**EXERCISE AIM**
How do the lines below between the ones holding "rewrite Hb6. pose" and "- exists [].", inclusive, read? Give them again exactly, with no other lines.

[Saved data entries]
————————

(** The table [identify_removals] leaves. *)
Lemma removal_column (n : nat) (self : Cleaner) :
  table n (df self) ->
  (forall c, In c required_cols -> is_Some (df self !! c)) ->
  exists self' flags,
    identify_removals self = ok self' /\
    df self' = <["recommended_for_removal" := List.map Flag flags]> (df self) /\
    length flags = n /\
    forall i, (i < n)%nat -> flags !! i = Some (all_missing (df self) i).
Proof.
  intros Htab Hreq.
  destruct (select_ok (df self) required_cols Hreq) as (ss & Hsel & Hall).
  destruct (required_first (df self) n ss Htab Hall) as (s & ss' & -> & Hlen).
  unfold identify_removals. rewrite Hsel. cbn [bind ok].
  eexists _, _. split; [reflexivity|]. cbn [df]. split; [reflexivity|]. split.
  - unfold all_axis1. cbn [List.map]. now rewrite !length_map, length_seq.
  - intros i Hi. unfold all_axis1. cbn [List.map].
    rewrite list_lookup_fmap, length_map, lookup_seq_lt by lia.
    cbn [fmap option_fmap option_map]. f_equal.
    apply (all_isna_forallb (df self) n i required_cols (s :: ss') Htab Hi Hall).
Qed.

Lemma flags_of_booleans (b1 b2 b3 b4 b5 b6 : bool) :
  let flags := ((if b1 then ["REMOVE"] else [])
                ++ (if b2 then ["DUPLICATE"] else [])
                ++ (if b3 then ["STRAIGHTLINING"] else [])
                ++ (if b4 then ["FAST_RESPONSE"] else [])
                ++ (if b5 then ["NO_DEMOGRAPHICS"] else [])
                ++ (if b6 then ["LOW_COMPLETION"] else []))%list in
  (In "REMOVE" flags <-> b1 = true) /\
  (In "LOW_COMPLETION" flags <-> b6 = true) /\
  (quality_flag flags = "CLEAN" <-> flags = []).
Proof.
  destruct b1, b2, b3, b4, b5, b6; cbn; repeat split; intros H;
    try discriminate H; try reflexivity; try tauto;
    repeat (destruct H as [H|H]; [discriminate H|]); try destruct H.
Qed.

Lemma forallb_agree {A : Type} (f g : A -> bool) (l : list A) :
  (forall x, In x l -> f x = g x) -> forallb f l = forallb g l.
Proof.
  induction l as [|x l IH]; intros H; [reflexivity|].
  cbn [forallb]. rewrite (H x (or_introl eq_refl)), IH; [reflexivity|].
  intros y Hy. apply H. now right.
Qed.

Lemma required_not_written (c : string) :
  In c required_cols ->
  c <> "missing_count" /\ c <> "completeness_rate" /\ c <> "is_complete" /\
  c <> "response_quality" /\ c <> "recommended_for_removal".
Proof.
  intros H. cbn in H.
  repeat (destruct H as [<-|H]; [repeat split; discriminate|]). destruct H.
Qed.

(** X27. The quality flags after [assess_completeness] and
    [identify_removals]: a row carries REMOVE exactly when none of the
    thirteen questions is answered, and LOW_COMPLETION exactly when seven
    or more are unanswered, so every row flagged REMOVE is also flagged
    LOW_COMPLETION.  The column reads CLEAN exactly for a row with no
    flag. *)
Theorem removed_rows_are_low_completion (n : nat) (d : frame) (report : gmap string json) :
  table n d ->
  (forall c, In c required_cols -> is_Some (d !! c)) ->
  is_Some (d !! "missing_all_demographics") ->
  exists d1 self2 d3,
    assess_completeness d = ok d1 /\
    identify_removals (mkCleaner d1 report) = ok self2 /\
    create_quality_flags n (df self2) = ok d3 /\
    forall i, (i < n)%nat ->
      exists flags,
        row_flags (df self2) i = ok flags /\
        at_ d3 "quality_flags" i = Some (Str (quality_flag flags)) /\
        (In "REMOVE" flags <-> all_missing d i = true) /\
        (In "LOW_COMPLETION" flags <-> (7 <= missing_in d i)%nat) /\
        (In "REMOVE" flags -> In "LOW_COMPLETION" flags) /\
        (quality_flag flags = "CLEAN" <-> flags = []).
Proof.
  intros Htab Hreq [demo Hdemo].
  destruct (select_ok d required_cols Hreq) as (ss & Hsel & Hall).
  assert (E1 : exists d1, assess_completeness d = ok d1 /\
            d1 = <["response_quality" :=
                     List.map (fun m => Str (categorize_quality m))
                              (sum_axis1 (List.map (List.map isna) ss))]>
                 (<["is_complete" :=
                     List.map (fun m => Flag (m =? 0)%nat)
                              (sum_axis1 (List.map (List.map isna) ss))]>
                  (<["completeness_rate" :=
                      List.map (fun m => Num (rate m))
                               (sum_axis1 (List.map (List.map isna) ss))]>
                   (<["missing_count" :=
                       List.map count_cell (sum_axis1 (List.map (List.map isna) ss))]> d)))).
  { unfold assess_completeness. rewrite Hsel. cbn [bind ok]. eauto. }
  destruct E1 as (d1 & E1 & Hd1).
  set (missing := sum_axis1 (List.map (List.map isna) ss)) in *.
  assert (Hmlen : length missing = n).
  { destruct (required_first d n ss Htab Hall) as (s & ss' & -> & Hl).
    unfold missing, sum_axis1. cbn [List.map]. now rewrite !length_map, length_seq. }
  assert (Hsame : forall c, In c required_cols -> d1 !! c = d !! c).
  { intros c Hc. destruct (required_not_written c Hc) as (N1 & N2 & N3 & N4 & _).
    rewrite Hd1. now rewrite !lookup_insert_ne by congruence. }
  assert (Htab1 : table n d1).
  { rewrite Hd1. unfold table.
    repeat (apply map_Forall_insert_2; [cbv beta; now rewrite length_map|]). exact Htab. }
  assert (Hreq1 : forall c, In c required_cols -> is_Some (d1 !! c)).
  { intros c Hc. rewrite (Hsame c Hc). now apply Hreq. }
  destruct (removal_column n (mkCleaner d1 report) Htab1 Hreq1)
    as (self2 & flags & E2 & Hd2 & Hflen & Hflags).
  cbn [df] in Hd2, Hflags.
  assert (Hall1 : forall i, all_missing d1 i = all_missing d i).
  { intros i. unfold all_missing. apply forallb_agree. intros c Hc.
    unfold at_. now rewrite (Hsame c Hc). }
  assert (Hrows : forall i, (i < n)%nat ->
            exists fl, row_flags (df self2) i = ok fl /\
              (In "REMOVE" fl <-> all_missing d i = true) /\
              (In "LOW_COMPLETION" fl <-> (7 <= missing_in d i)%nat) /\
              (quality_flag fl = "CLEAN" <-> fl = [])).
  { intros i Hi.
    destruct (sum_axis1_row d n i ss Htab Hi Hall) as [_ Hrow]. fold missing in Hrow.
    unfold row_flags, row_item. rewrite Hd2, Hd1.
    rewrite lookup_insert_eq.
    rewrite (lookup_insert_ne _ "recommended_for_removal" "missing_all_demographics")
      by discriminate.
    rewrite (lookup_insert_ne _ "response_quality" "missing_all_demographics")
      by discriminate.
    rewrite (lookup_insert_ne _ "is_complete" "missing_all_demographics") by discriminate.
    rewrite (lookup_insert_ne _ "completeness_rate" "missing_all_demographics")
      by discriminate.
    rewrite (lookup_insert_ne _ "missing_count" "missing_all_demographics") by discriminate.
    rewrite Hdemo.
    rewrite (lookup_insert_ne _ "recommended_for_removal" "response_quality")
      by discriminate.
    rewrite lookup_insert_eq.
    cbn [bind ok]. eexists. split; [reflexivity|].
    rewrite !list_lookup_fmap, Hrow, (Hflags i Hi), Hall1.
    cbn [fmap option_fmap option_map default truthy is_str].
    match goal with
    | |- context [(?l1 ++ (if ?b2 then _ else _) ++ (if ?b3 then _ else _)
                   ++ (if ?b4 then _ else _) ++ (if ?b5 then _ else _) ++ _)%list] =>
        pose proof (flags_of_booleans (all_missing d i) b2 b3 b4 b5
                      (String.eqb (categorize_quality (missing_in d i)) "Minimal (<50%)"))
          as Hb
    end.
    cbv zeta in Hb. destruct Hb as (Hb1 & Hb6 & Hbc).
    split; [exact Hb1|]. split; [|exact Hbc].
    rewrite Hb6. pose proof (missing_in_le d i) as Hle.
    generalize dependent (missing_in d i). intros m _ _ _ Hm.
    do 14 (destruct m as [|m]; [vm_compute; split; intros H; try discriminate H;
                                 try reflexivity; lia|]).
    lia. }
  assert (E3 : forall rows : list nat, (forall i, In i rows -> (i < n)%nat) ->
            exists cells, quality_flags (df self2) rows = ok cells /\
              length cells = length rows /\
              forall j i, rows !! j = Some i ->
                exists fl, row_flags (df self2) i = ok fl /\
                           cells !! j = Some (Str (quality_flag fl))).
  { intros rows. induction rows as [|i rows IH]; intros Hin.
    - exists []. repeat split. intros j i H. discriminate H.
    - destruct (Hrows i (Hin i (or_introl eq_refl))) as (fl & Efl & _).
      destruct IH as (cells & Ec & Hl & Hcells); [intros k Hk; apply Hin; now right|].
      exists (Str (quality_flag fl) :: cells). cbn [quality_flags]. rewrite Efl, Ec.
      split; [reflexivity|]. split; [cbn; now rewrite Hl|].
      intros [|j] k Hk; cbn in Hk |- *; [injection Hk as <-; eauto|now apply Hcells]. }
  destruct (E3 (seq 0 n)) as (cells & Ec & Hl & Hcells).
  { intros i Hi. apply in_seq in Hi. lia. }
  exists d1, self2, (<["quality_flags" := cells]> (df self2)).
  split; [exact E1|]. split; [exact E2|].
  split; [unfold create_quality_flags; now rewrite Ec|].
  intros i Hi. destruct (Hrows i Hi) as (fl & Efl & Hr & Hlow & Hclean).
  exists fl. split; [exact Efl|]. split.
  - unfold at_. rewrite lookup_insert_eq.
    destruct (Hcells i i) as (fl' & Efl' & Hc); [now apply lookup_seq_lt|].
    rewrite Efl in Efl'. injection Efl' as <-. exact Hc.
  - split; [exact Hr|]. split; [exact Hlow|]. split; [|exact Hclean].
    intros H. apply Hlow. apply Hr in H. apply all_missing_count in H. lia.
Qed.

————————

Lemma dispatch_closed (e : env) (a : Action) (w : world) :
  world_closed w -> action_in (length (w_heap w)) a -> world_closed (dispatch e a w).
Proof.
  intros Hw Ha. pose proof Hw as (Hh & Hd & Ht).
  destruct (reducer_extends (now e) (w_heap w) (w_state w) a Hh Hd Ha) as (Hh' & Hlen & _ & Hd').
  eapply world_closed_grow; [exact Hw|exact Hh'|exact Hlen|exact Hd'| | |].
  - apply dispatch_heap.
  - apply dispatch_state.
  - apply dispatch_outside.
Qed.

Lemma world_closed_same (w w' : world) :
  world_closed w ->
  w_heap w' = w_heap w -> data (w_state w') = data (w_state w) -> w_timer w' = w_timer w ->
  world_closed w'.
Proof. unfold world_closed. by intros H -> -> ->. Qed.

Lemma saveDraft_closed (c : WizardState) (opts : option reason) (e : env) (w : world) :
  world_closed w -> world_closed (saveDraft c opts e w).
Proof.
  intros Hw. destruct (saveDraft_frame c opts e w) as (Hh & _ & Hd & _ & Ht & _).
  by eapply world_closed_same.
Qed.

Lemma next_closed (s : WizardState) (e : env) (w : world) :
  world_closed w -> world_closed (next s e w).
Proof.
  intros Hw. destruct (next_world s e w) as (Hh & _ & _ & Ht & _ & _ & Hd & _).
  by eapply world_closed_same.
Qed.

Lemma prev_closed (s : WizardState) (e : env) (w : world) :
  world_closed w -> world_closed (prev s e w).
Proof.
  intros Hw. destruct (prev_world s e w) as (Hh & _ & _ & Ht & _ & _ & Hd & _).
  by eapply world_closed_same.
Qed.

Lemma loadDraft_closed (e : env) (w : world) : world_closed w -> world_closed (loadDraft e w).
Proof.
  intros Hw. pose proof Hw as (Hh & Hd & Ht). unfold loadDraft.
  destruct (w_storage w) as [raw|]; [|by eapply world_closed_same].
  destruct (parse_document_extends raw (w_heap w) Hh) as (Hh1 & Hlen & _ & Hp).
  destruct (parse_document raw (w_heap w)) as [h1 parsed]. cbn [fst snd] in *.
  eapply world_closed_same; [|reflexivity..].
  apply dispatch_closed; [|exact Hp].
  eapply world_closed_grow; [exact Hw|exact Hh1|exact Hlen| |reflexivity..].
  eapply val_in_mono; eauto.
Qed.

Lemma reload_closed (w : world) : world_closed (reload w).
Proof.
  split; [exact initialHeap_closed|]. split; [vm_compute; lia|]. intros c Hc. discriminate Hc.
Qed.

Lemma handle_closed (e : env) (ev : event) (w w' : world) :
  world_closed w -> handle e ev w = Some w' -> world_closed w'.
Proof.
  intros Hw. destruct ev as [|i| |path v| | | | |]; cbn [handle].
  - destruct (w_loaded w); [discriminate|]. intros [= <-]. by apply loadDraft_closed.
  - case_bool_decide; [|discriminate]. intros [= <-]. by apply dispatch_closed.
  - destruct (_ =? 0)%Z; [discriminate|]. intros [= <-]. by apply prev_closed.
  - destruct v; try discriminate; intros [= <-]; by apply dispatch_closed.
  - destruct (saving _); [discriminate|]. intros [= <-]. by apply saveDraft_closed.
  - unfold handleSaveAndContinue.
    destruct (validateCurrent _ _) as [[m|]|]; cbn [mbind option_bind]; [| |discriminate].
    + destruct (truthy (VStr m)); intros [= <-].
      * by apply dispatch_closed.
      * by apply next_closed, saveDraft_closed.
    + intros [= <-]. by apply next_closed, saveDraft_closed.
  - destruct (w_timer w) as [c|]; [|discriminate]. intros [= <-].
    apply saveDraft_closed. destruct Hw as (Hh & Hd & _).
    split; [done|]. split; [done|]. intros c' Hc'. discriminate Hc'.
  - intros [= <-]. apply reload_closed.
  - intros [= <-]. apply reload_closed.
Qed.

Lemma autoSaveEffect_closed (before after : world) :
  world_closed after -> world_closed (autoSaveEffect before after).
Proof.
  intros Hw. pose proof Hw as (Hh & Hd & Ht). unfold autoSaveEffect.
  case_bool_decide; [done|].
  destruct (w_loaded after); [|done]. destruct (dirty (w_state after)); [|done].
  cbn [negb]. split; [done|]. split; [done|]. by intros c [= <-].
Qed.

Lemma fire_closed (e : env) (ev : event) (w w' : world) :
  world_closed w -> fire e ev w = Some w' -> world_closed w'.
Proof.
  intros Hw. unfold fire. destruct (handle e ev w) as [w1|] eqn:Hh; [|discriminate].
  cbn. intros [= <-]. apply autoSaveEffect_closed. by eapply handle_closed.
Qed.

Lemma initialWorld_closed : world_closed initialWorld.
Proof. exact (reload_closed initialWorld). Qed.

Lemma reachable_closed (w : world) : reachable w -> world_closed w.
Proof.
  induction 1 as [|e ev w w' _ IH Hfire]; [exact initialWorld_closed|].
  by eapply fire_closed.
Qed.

————————

**THE ANSWER**
    rewrite Hb6. pose proof (missing_in_le d i) as Hle.
    generalize dependent (missing_in d i). intros m _ _ _ Hm.
    do 14 (destruct m as [|m]; [vm_compute; split; intros H; try discriminate H;
                                 try reflexivity; lia|]).
    lia. }
  assert (E3 : forall rows : list nat, (forall i, In i rows -> (i < n)%nat) ->
            exists cells, quality_flags (df self2) rows = ok cells /\
              length cells = length rows /\
              forall j i, rows !! j = Some i ->
                exists fl, row_flags (df self2) i = ok fl /\
                           cells !! j = Some (Str (quality_flag fl))).
  { intros rows. induction rows as [|i rows IH]; intros Hin.
    - exists []. repeat split. intros j i H. discriminate H.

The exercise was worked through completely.